# Given records
* * * *

(* ===== verification/Primitives.v ===== *)
(** * Currencies and trading pairs

    [primitives/src/currency.rs] and the trading pairs of
    [primitives/src/lib.rs]: the currency identifiers of the chain with the
    derived ordering the code compares them by, the liquidity-token identifier
    of a pair, and the canonical order of a pair. *)
From S2P Require Import Prelude.

(** Byte arrays of fixed length compare as big-endian numbers, which is how an
    [H160], a 32-byte resource id and an account id are represented. *)
Abbreviation AccountId := N.
Abbreviation EvmAddress := N.
Abbreviation ResourceId := N.
(** [Balance = u128], [Amount = i128], [AuctionId = u32], [BlockNumber = u32] *)
Abbreviation Balance := Z.
Abbreviation Amount := Z.
Abbreviation AuctionId := Z.
Abbreviation BlockNumber := Z.

Inductive TokenSymbol :=
  | ACA | AUSD | DOT | LDOT | RENBTC
  | KAR | KUSD | KSM | LKSM
  | CASH.

Inductive DexShare :=
  | Share_Token (symbol : TokenSymbol)
  | Share_Erc20 (address : EvmAddress).

Inductive CurrencyId :=
  | Token (symbol : TokenSymbol)
  | CDexShare (symbol_0 symbol_1 : DexShare)
  | Erc20 (address : EvmAddress)
  | ChainSafe (id : ResourceId).

#[export] Instance TokenSymbol_eq_dec : EqDecision TokenSymbol.
Proof. solve_decision. Defined.
#[export] Instance DexShare_eq_dec : EqDecision DexShare.
Proof. solve_decision. Defined.
#[export] Instance CurrencyId_eq_dec : EqDecision CurrencyId.
Proof. solve_decision. Defined.

(** [Into<u8> for TokenSymbol]: the discriminant. *)
Definition token_to_u8 (t : TokenSymbol) : Z :=
  match t with
  | ACA => 0 | AUSD => 1 | DOT => 2 | LDOT => 3 | RENBTC => 4
  | KAR => 128 | KUSD => 129 | KSM => 130 | LKSM => 131
  | CASH => 140
  end.

(** [TryFrom<u8> for TokenSymbol] *)
Definition token_try_from_u8 (v : Z) : option TokenSymbol :=
  match v with
  | 0 => Some ACA | 1 => Some AUSD | 2 => Some DOT | 3 => Some LDOT | 4 => Some RENBTC
  | 128 => Some KAR | 129 => Some KUSD | 130 => Some KSM | 131 => Some LKSM
  | 140 => Some CASH
  | _ => None
  end.

(** [TokenInfo::decimals] *)
Definition token_decimals (t : TokenSymbol) : Z :=
  match t with
  | ACA => 12 | AUSD => 12 | DOT => 10 | LDOT => 10 | RENBTC => 8
  | KAR => 12 | KUSD => 12 | KSM => 12 | LKSM => 12
  | CASH => 8
  end.

Definition token_info_decimals (c : CurrencyId) : option Z :=
  match c with Token t => Some (token_decimals t) | _ => None end.

(** ** The derived ordering

    [#[derive(PartialOrd, Ord)]] orders the variants by declaration and the
    fields lexicographically. *)
Definition lex (c d : comparison) : comparison := match c with Eq => d | _ => c end.

Definition token_compare (a b : TokenSymbol) : comparison :=
  Z.compare (token_to_u8 a) (token_to_u8 b).

Definition share_compare (a b : DexShare) : comparison :=
  match a, b with
  | Share_Token s, Share_Token t => token_compare s t
  | Share_Token _, Share_Erc20 _ => Lt
  | Share_Erc20 _, Share_Token _ => Gt
  | Share_Erc20 s, Share_Erc20 t => N.compare s t
  end.

Definition currency_rank (a : CurrencyId) : Z :=
  match a with Token _ => 0 | CDexShare _ _ => 1 | Erc20 _ => 2 | ChainSafe _ => 3 end.

Definition currency_compare (a b : CurrencyId) : comparison :=
  match a, b with
  | Token s, Token t => token_compare s t
  | CDexShare s0 s1, CDexShare t0 t1 => lex (share_compare s0 t0) (share_compare s1 t1)
  | Erc20 s, Erc20 t => N.compare s t
  | ChainSafe s, ChainSafe t => N.compare s t
  | _, _ => Z.compare (currency_rank a) (currency_rank b)
  end.

(** [a > b] *)
Definition currency_gtb (a b : CurrencyId) : bool :=
  match currency_compare a b with Gt => true | _ => false end.

(** ** [impl CurrencyId] *)
Definition is_token_currency_id (c : CurrencyId) : bool :=
  match c with Token _ => true | _ => false end.
Definition is_dex_share_currency_id (c : CurrencyId) : bool :=
  match c with CDexShare _ _ => true | _ => false end.
Definition is_erc20_currency_id (c : CurrencyId) : bool :=
  match c with Erc20 _ => true | _ => false end.

(** [Into<CurrencyId> for DexShare] *)
Definition share_into (d : DexShare) : CurrencyId :=
  match d with Share_Token t => Token t | Share_Erc20 a => Erc20 a end.

Definition split_dex_share_currency_id (c : CurrencyId) : option (CurrencyId * CurrencyId) :=
  match c with
  | CDexShare s0 s1 => Some (share_into s0, share_into s1)
  | _ => None
  end.

Definition to_dex_share (c : CurrencyId) : option DexShare :=
  match c with
  | Token t => Some (Share_Token t)
  | Erc20 a => Some (Share_Erc20 a)
  | _ => None
  end.

Definition join_dex_share_currency_id (c0 c1 : CurrencyId) : option CurrencyId :=
  s0 ← to_dex_share c0; s1 ← to_dex_share c1; Some (CDexShare s0 s1).

(** ** [TradingPair] *)
Record TradingPair := mkPair { pair_0 : CurrencyId; pair_1 : CurrencyId }.

#[export] Instance TradingPair_eq_dec : EqDecision TradingPair.
Proof. solve_decision. Defined.

Definition TradingPair_new (a b : CurrencyId) : TradingPair :=
  if currency_gtb a b then mkPair b a else mkPair a b.

Definition from_token_currency_ids (c0 c1 : CurrencyId) : option TradingPair :=
  if (is_token_currency_id c0 || is_erc20_currency_id c0)
     && (is_token_currency_id c1 || is_erc20_currency_id c1)
  then Some (TradingPair_new c1 c0) else None.

Definition get_dex_share_currency_id (p : TradingPair) : option CurrencyId :=
  join_dex_share_currency_id (pair_0 p) (pair_1 p).

(** ** Countable keys for the storage maps *)
Definition token_code (t : TokenSymbol) : N := Z.to_N (token_to_u8 t).
Lemma token_try_from_into t : token_try_from_u8 (token_to_u8 t) = Some t.
Proof. by destruct t. Qed.

#[export] Instance TokenSymbol_countable : Countable TokenSymbol.
Proof.
  refine (inj_countable token_code (fun n => token_try_from_u8 (Z.of_N n)) _).
  intros t. by destruct t.
Defined.
#[export] Instance DexShare_countable : Countable DexShare.
Proof.
  refine (inj_countable'
    (fun d => match d with Share_Token t => inl t | Share_Erc20 a => inr a end)
    (fun x => match x with inl t => Share_Token t | inr a => Share_Erc20 a end) _).
  by intros [].
Defined.
#[export] Instance CurrencyId_countable : Countable CurrencyId.
Proof.
  refine (inj_countable'
    (fun c => match c with
              | Token t => inl (inl t) | CDexShare s0 s1 => inl (inr (s0, s1))
              | Erc20 a => inr (inl a) | ChainSafe r => inr (inr r) end)
    (fun x => match x with
              | inl (inl t) => Token t | inl (inr (s0, s1)) => CDexShare s0 s1
              | inr (inl a) => Erc20 a | inr (inr r) => ChainSafe r end) _).
  by intros [].
Defined.
#[export] Instance TradingPair_countable : Countable TradingPair.
Proof.
  refine (inj_countable' (fun p => (pair_0 p, pair_1 p)) (fun x => mkPair x.1 x.2) _).
  by intros [].
Defined.

(** ** The ordering is total *)
Lemma token_compare_antisym a b : token_compare b a = CompOpp (token_compare a b).
Proof. unfold token_compare. apply Z.compare_antisym. Qed.
Lemma token_compare_Eq a b : token_compare a b = Eq -> a = b.
Proof. destruct a, b; vm_compute; congruence. Qed.
Lemma share_compare_antisym a b : share_compare b a = CompOpp (share_compare a b).
Proof.
  destruct a, b; cbn; auto using token_compare_antisym. apply N.compare_antisym.
Qed.
Lemma share_compare_Eq a b : share_compare a b = Eq -> a = b.
Proof.
  destruct a, b; cbn; try done.
  - intros H. f_equal. by apply token_compare_Eq.
  - intros H. f_equal. by apply N.compare_eq.
Qed.
Lemma lex_opp c d : lex (CompOpp c) (CompOpp d) = CompOpp (lex c d).
Proof. by destruct c. Qed.

Lemma currency_compare_antisym a b : currency_compare b a = CompOpp (currency_compare a b).
Proof.
  destruct a, b; cbn [currency_compare]; try done.
  - apply token_compare_antisym.
  - by rewrite !(share_compare_antisym symbol_0), !(share_compare_antisym symbol_1), lex_opp.
  - apply N.compare_antisym.
  - apply N.compare_antisym.
Qed.
Lemma currency_compare_Eq a b : currency_compare a b = Eq -> a = b.
Proof.
  destruct a as [s|s0 s1|s|s], b as [t|t0 t1|t|t]; cbn [currency_compare]; try done.
  - intros ?%token_compare_Eq. by subst.
  - unfold lex. destruct (share_compare s0 t0) eqn:E0; try done.
    intros ?%share_compare_Eq. apply share_compare_Eq in E0. by subst.
  - intros ?%N.compare_eq. by subst.
  - intros ?%N.compare_eq. by subst.
Qed.

Lemma TradingPair_new_comm a b : TradingPair_new a b = TradingPair_new b a.
Proof.
  unfold TradingPair_new, currency_gtb.
  rewrite (currency_compare_antisym a b).
  destruct (currency_compare a b) eqn:E; cbn; try done.
  apply currency_compare_Eq in E. by subst.
Qed.
Lemma TradingPair_new_members a b :
  (pair_0 (TradingPair_new a b) = a /\ pair_1 (TradingPair_new a b) = b) \/
  (pair_0 (TradingPair_new a b) = b /\ pair_1 (TradingPair_new a b) = a).
Proof. unfold TradingPair_new. destruct (currency_gtb a b); cbn; auto. Qed.
Lemma from_token_currency_ids_new a b p :
  from_token_currency_ids a b = Some p -> p = TradingPair_new a b.
Proof.
  unfold from_token_currency_ids. destruct (_ && _); [|done].
  intros [= <-]. apply TradingPair_new_comm.
Qed.
Lemma from_token_currency_ids_comm a b :
  from_token_currency_ids a b = from_token_currency_ids b a.
Proof. unfold from_token_currency_ids. by rewrite andb_comm, TradingPair_new_comm. Qed.
Lemma to_dex_share_into c s : to_dex_share c = Some s -> share_into s = c.
Proof. destruct c; cbn; intros [= <-]; done. Qed.
Lemma from_token_currency_ids_shares a b p :
  from_token_currency_ids a b = Some p -> is_Some (get_dex_share_currency_id p).
Proof.
  unfold from_token_currency_ids, get_dex_share_currency_id, TradingPair_new.
  destruct (_ && _) eqn:E; [|done]. intros [= <-].
  destruct (currency_gtb b a), a, b; try discriminate E; eexists; reflexivity.
Qed.

(** A liquidity token determines its pair. *)
Lemma get_dex_share_inj p q c :
  get_dex_share_currency_id p = Some c -> get_dex_share_currency_id q = Some c -> p = q.
Proof.
  destruct p as [a b], q as [a' b']. unfold get_dex_share_currency_id, join_dex_share_currency_id. cbn.
  destruct (to_dex_share a) eqn:Ea, (to_dex_share b) eqn:Eb; try done.
  destruct (to_dex_share a') eqn:Ea', (to_dex_share b') eqn:Eb'; try done.
  cbn. intros [= <-] [= -> ->].
  by rewrite <- (to_dex_share_into _ _ Ea), <- (to_dex_share_into _ _ Eb),
    <- (to_dex_share_into _ _ Ea'), <- (to_dex_share_into _ _ Eb').
Qed.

* * * *

# Task requirements
Find and copy each line in the material above where the string "liquidity" occurs.

# Answer for the task
    derived ordering the code compares them by, the liquidity-token identifier
(** A liquidity token determines its pair. *)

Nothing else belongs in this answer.